You've got something wonky going on with that query plan for the 2nd partition by attempt. In particular the seq scan on tasks to do the `(tasks.id = eligible_tasks.id)` hash join seems odd. The filter on queued status in `CTE eligible_tasks` (and not in the last join) also seems weird. Is that plan for the same query in the article?<p>If you add an index on `group_key, id WHERE status = 'queued'` and remove the 2nd `WHERE tasks."status" = 'QUEUED'` (I believe that's redundant?), you might get a better plan. You'd want something to make sure you're not preferring one group_key as well.<p>I think you should be able to solve your problem with workers having zero tasks by moving the LIMIT into the second CTE?<p>It's also useful in practice to have something like a worker_id and timestamp and not just set status to RUNNING in case a worker gets stuck/dies and you need to unclaim the work.
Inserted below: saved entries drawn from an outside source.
(* ===== verification/Frame.v ===== *)
(** * Frame: the pandas Series and DataFrame of the script

    A closing-price Series (what [get_normalized_data] returns, line 22)
    is a list of (date, value) rows in index order.  [pd.DataFrame(data)]
    (line 157) aligns the Series of the dict [data] on the union of their
    indexes, in increasing date order, and fills the dates a Series lacks
    with [nan]; a column keeps its dict key as its label.  The file models
    that alignment ([from_dict]), the relabelling of line 158 ([rename]),
    [df.max().max()] (lines 191, 199, 214), [iloc[0]]/[iloc[-1]]
    (lines 246-247) and [df.to_csv(index=True)] (line 258).  [FrameFacts]
    proves the join an outer join, [df.max().max()] the largest cell, and
    the export lossless against pandas' reader [read_csv]. *)

From Stdlib Require Import ZArith QArith Qcanon Lia Sorted.
From stdpp Require Import base list decidable strings.
From S2P Require Import Prelude PyFloat Dates.
Import Dates PyFloat.

(** A Series with a DatetimeIndex. *)
Definition series : Type := list (date * pyfloat).

(** A DataFrame: its index and its labelled columns, in column order. *)
Record dataframe : Type := mkdf {
  df_index : list date;
  df_columns : list (string * list pyfloat)
}.

(** A cell of the CSV export: text, a date of the index, or a number. *)
Inductive cell : Type :=
| CText (s : string)
| CDate (d : date)
| CNum (x : pyfloat).

Module Frame.

(** Union of two increasing date lists, itself increasing: the index
    [Index.union] builds for the outer join. *)
Fixpoint union_dates (xs ys : list date) : list date :=
  match xs with
  | [] => ys
  | x :: xs' =>
      (fix go (ys : list date) : list date :=
         match ys with
         | [] => xs
         | y :: ys' =>
             if decide (date_lt x y) then x :: union_dates xs' ys
             else if decide (date_lt y x) then y :: go ys'
             else x :: union_dates xs' ys'
         end) ys
  end.

Definition union_index (data : list (string * series)) : list date :=
  foldr (fun kv acc => union_dates (kv.2).*1 acc) [] data.

(** The value of a Series at a date of the joined index, [nan] when
    the Series has no row there. *)
Fixpoint value_at (s : series) (d : date) : pyfloat :=
  match s with
  | [] => NaN
  | (d', v) :: s' => if decide (d = d') then v else value_at s' d
  end.

(** [pd.DataFrame(data)] for a dict of Series. *)
Definition from_dict (data : list (string * series)) : dataframe :=
  let idx := union_index data in
  mkdf idx ((fun kv => (kv.1, value_at kv.2 <$> idx)) <$> data).

(** [df.columns = [f(c) for c in df.columns]] *)
Definition rename (f : string -> string) (df : dataframe) : dataframe :=
  mkdf (df_index df) ((fun kc => (f kc.1, kc.2)) <$> df_columns df).

(** [df.max().max()]: the largest value of the frame, [nan] skipped. *)
Definition df_max (df : dataframe) : pyfloat :=
  max_skipna ((fun kc => max_skipna kc.2) <$> df_columns df).

(** [col.iloc[0]] and [col.iloc[-1]]; [None] stands for the
    [IndexError] of an empty column. *)
Definition iloc_first (c : list pyfloat) : option pyfloat := head c.
Definition iloc_last (c : list pyfloat) : option pyfloat := last c.

(** [df.to_csv(index=True)]: a header row with the index name and the
    column labels, then one row per index date; [nan] is written as an
    empty field.  The index keeps the name "Date" the data source gives
    it. *)
Definition csv_value (x : pyfloat) : cell :=
  match x with NaN => CText "" | _ => CNum x end.

Fixpoint csv_rows (idx : list date) (cols : list (list pyfloat)) : list (list cell) :=
  match idx with
  | [] => []
  | d :: idx' => (CDate d :: map (fun c => csv_value (default NaN (head c))) cols)
                  :: csv_rows idx' (map tail cols)
  end.

Definition to_csv (df : dataframe) : list (list cell) :=
  (CText "Date" :: map (fun kc => CText kc.1) (df_columns df))
    :: csv_rows (df_index df) (map snd (df_columns df)).

End Frame.

(** ** The outer join *)
Module FrameFacts.
Import Frame DateFacts.

#[export] Instance date_lt_trans : Transitive date_lt.
Proof. intros a b c Hab Hbc. eapply date_lt_le_trans; eauto using date_lt_le. Qed.

(** A Series with a strictly increasing index, as the data source
    returns it. *)
Definition series_wf (s : series) : Prop := Sorted date_lt s.*1.

Lemma union_dates_cons_cons x xs y ys :
  union_dates (x :: xs) (y :: ys) =
  if decide (date_lt x y) then x :: union_dates xs (y :: ys)
  else if decide (date_lt y x) then y :: union_dates (x :: xs) ys
  else x :: union_dates xs ys.
Proof. reflexivity. Qed.

Lemma union_dates_nil_r xs : union_dates xs [] = xs.
Proof. by destruct xs. Qed.

Lemma elem_of_union_dates d xs ys :
  d ∈ union_dates xs ys <-> d ∈ xs \/ d ∈ ys.
Proof.
  revert ys. induction xs as [|x xs IHx]; intros ys.
  { simpl. rewrite elem_of_nil. tauto. }
  induction ys as [|y ys IHy].
  { rewrite union_dates_nil_r, elem_of_nil. tauto. }
  rewrite union_dates_cons_cons. repeat case_decide; rewrite ?elem_of_cons.
  - rewrite IHx, ?elem_of_cons. tauto.
  - rewrite IHy, ?elem_of_cons. tauto.
  - assert (x = y) as <-.
    { apply date_le_antisym; by apply date_not_lt. }
    rewrite IHx, ?elem_of_cons. tauto.
Qed.

Lemma union_dates_HdRel z xs ys :
  HdRel date_lt z xs -> HdRel date_lt z ys -> HdRel date_lt z (union_dates xs ys).
Proof.
  intros Hx Hy. destruct xs as [|x xs]; [done|].
  destruct ys as [|y ys]; [by rewrite union_dates_nil_r|].
  rewrite union_dates_cons_cons. inversion Hx; inversion Hy; subst.
  repeat case_decide; by constructor.
Qed.

(** The union of two increasing date lists is increasing. *)
Lemma union_dates_sorted xs ys :
  Sorted date_lt xs -> Sorted date_lt ys -> Sorted date_lt (union_dates xs ys).
Proof.
  revert ys. induction xs as [|x xs IHx]; intros ys Hxs Hys; [done|].
  induction ys as [|y ys IHy]; [by rewrite union_dates_nil_r|].
  apply Sorted_inv in Hxs as [Hxs Hx]. apply Sorted_inv in Hys as [Hys' Hy].
  rewrite union_dates_cons_cons. repeat case_decide.
  - constructor; [by apply IHx; [|constructor]|].
    apply union_dates_HdRel; [done|by constructor].
  - constructor; [by apply IHy|].
    apply union_dates_HdRel; [by constructor|done].
  - assert (x = y) as <-.
    { apply date_le_antisym; by apply date_not_lt. }
    constructor; [by apply IHx|]. by apply union_dates_HdRel.
Qed.

Lemma union_index_sorted data :
  Forall (fun kv => series_wf kv.2) data -> Sorted date_lt (union_index data).
Proof.
  induction data as [|[k sr] data IH]; intros Hwf; simpl; [constructor|].
  apply Forall_cons in Hwf as [Hs Hwf]. apply union_dates_sorted; auto.
Qed.

Lemma elem_of_union_index d data :
  d ∈ union_index data <-> exists kv, kv ∈ data /\ d ∈ (kv.2).*1.
Proof.
  induction data as [|kv data IH]; simpl.
  - rewrite elem_of_nil. split; [done|]. by intros (? & ?%elem_of_nil & _).
  - rewrite elem_of_union_dates, IH. split.
    + intros [Hd|(kv' & Hkv' & Hd)]; [exists kv|exists kv']; rewrite elem_of_cons; auto.
    + intros (kv' & [->|Hkv']%elem_of_cons & Hd); [by left|right; by exists kv'].
Qed.

Lemma value_at_elem (sr : series) d v :
  NoDup sr.*1 -> (d, v) ∈ sr -> value_at sr d = v.
Proof.
  induction sr as [|[d' v'] sr IH]; csimpl; [by rewrite elem_of_nil|].
  rewrite list.NoDup_cons, elem_of_cons. intros [Hn Hnd] [[= -> ->]|Hin]; simpl.
  - by rewrite decide_True.
  - rewrite decide_False; [auto|]. intros <-. apply Hn, (list_elem_of_fmap_2 fst _ (d, v)), Hin.
Qed.

(** A Series read at its own dates gives back its values. *)
Lemma value_at_own (sr : series) : NoDup sr.*1 -> value_at sr <$> sr.*1 = sr.*2.
Proof.
  induction sr as [|[d v] sr IH]; csimpl; [done|]. rewrite list.NoDup_cons.
  intros [Hn Hnd]. simpl. rewrite decide_True by done. f_equal. rewrite <- IH by done.
  apply list_fmap_ext. intros _ d' Hd'%list_elem_of_lookup_2. simpl.
  rewrite decide_False; [done|]. by intros ->.
Qed.

(** A table with at least one date has no empty column. *)
Lemma from_dict_nonempty data :
  union_index data <> [] -> Forall (fun kc => kc.2 <> []) (df_columns (from_dict data)).
Proof.
  intros Hne. unfold from_dict. simpl. apply Forall_fmap, Forall_forall. intros kv _. simpl.
  by intros ?%fmap_nil_inv.
Qed.

Lemma value_at_absent (sr : series) d : d ∉ sr.*1 -> value_at sr d = NaN.
Proof.
  induction sr as [|[d' v'] sr IH]; csimpl; [done|].
  rewrite not_elem_of_cons. intros [Hne Hn]. simpl. rewrite decide_False; auto.
Qed.

Lemma series_wf_NoDup (sr : series) : series_wf sr -> NoDup sr.*1.
Proof.
  intros Hs. apply Sorted_StronglySorted in Hs;
    [|intros x y z Hxy Hyz; by transitivity y].
  induction Hs as [|d l Hl IH Hall]; constructor; [|done].
  intros Hin. rewrite Forall_forall in Hall. by apply (date_lt_irrefl d), Hall.
Qed.

Lemma from_dict_column data j k sr :
  data !! j = Some (k, sr) ->
  df_columns (from_dict data) !! j = Some (k, value_at sr <$> union_index data).
Proof. intros Hj. unfold from_dict. simpl. rewrite list_lookup_fmap. unfold series in *. by rewrite Hj. Qed.

(** C9: [pd.DataFrame(data)] is the outer join of the Series (line 157):
    its index is strictly increasing and holds exactly the dates of the
    Series; the column of each Series keeps its key, has one cell per
    index date, holds the Series' value at each of its dates and [nan]
    at every other date. *)
Theorem from_dict_outer_join data :
  Forall (fun kv => series_wf kv.2) data ->
  let df := from_dict data in
  Sorted date_lt (df_index df) /\
  (forall d, d ∈ df_index df <-> exists kv, kv ∈ data /\ d ∈ (kv.2).*1) /\
  forall j k sr, data !! j = Some (k, sr) ->
    exists c, df_columns df !! j = Some (k, c) /\ length c = length (df_index df) /\
      (forall d v, (d, v) ∈ sr -> exists i, df_index df !! i = Some d /\ c !! i = Some v) /\
      (forall i d, df_index df !! i = Some d -> d ∉ sr.*1 -> c !! i = Some NaN).
Proof.
  intros Hwf df. split_and!; [by apply union_index_sorted|intros d; apply elem_of_union_index|].
  intros j k sr Hj. exists (value_at sr <$> union_index data). unfold df.
  change (df_index (from_dict data)) with (union_index data).
  split_and!.
  - by apply from_dict_column.
  - apply length_fmap.
  - intros d v Hin.
    assert (Hd : d ∈ union_index data).
    { apply elem_of_union_index. exists (k, sr). split; [by apply list_elem_of_lookup_2 with j|].
      apply (list_elem_of_fmap_2 fst _ (d, v)), Hin. }
    apply list_elem_of_lookup in Hd as [i Hi]. exists i. split; [done|].
    rewrite list_lookup_fmap, Hi. simpl. f_equal. apply value_at_elem; [|done].
    apply series_wf_NoDup. rewrite Forall_forall in Hwf.
    apply (Hwf (k, sr)). by apply list_elem_of_lookup_2 with j.
  - intros i d Hi Hn. rewrite list_lookup_fmap, Hi. simpl. by rewrite value_at_absent.
Qed.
At a previous job we did something similar but ended up having workers first poll another table to determine which tenant to query against. We called these items tokens and they represented a finite amount of dedicated thread time for processing a specific tenants’ queue.<p>What this looked like was a worker thread would first query the token table for which tenant to process eligible tasks from, and then update the token to take a timed lock and during that time would solely process eligible tasks from a specific tenant.<p>This has some nice properties:<p>1. You can scale different tenants using different amounts of tokens which means different but controlled amounts of thread time.<p>2. It allows for locality on your worker thread. Within a specific tenant the processing was usually similar so any shared resources could be cached and reused after polling for additional eligible tasks from the tenants queue.
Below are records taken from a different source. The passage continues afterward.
(* ===== verification/Streamlit.v ===== *)
(** * Streamlit: the page the script writes and the exceptions it raises

    A run of the script is a computation of the monad [PyM] of the
    prelude at the output type [out] (the elements written to the page,
    in order) and the exception type [exn].  Each constructor of [out] is
    one kind of Streamlit call of [src/idl/app.py]; its arguments are what
    the call shows. *)

From Stdlib Require Import ZArith.
From stdpp Require Import base list strings.
From S2P Require Import Prelude PyFloat Dates Frame Figure.

Inductive out : Type :=
(** [st.markdown(html, unsafe_allow_html=True)] (line 30) *)
| OStyle (html : string)
(** [st.sidebar.title], [st.sidebar.markdown], [st.sidebar.header] *)
| OSidebarTitle (s : string)
| OSidebarMarkdown (s : string)
| OSidebarHeader (s : string)
(** the sidebar widgets, with the value they return *)
| ODateInput (label : string) (value : date)
| OMultiselect (label : string) (selected : list string)
| OCheckbox (label : string) (value : bool)
(** [st.write], [st.warning], [st.error] in the main area *)
| OWrite (s : string)
| OWarning (s : string)
| OError (s : string)
(** [st.write(f"{asset}: {return_value}")] (line 251): the asset and
    the number Python prints *)
| OWriteReturn (asset : string) (value : pyfloat)
(** [st.plotly_chart(fig)] (line 240) *)
| OChart (f : figure)
(** [st.download_button(label, data=csv, file_name=...)] (line 259) *)
| ODownload (label : string) (data : list (list cell)) (file_name : string) (mime : string)
(** [st.image("hedgehog_logo.png", width=150)] (line 270) *)
| OImage (path : string) (width : Z)
(** [cols = st.columns(weights)] followed by [with cols[index]: ...]
    writing one element (lines 256-259, 268-270) *)
| OColumn (weights : list nat) (index : nat) (o : out).

Inductive exn : Type :=
(** [KeyError(key)], raised by a missing column label *)
| KeyError (key : string)
(** [IndexError(msg)], raised by [iloc] on an empty Series *)
| IndexError (msg : string)
(** an exception raised inside the data source, with its [str] *)
| SourceError (msg : string)
(** [StreamlitAPIException], raised by a widget given invalid arguments *)
| StreamlitAPIException (msg : string).

(** Python's [str(e)]. *)
Definition exn_str (e : exn) : string :=
  match e with
  | KeyError k => "'" +:+ k +:+ "'"
  | IndexError m => m
  | SourceError m => m
  | StreamlitAPIException m => m
  end.

(** The script monad. *)
Abbreviation St := (PyM out exn).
Is the `FOR UPDATE SKIP LOCKED` in the CTE necessary? Granted my understanding of Postgres row-level locking and their interaction with CTEs may be a bit lacking, but according to the docs[1]:<p><pre><code> The sub-statements in WITH are executed concurrently with each other and with the main query. Therefore, when using data-modifying statements in WITH, the order in which the specified updates actually happen is unpredictable. All the statements are executed with the same snapshot (see Chapter 13), so they cannot “see” one another's effects on the target tables.
</code></pre>
1. <a href="https://www.postgresql.org/docs/current/queries-with.html#QUERIES-WITH-MODIFYING" rel="nofollow">https://www.postgresql.org/docs/current/queries-with.html#QU...</a>
Is a fair queue worth it vs spinning up more capacity? I've worked on multiple projects where we've ended up ripping out a queue and just spinning up more machines to handle the load synchronously instead.
Very cool. Bookmarked in case I ever need to do this.<p>I have implemented a transactional outbox in postgres using a simpler version of this plus a trigger to notify listening workers. It worked well and vastly outpaced the inserting processes. It easily handled several million tasks per hour without issue.<p>It is also nice the article showed the correct CTE based form of the query. It is possible to naively write the query without it and sometimes get way more tasks than you asked for when there are concurrent workers. I discovered that pretty quickly but it had me pulling my hair out…
I have my queue workers maintain a list of task owners they've already processed, and prefer to get a task from an owner they've least-recently seen (or haven't seen) using `ORDER BY array_position(:seen_owner_ids, owner_id) desc`. Each new task's owner_id is inserted into the front of the list (and removed elsewhere if it exists).<p>But I have a relatively small number of possible `owner_id` values at any given time.
Interesting read, but it seems like the grouping challenge could be fairly trivially solved in the application layer by registering job types (groups) with the poller, and having the round robin logic there.
This is pretty fancy stuff! Sorry if I'm just not reading carefully enough, but does this approach account for tenants whose messages take longer to process, as opposed to a tenant that sends a larger volume of messages?
Thanks for this write up. Really interesting I've built queues using Postgres before but never anything this complex so I'm sure this article will come in use and be handy in future!
Super cool! I was looking at the self hosted quickstart, and it looks like Docker compare installs both hatchet and RabitMQ. Does hatchet use rabbit alongside Postgres?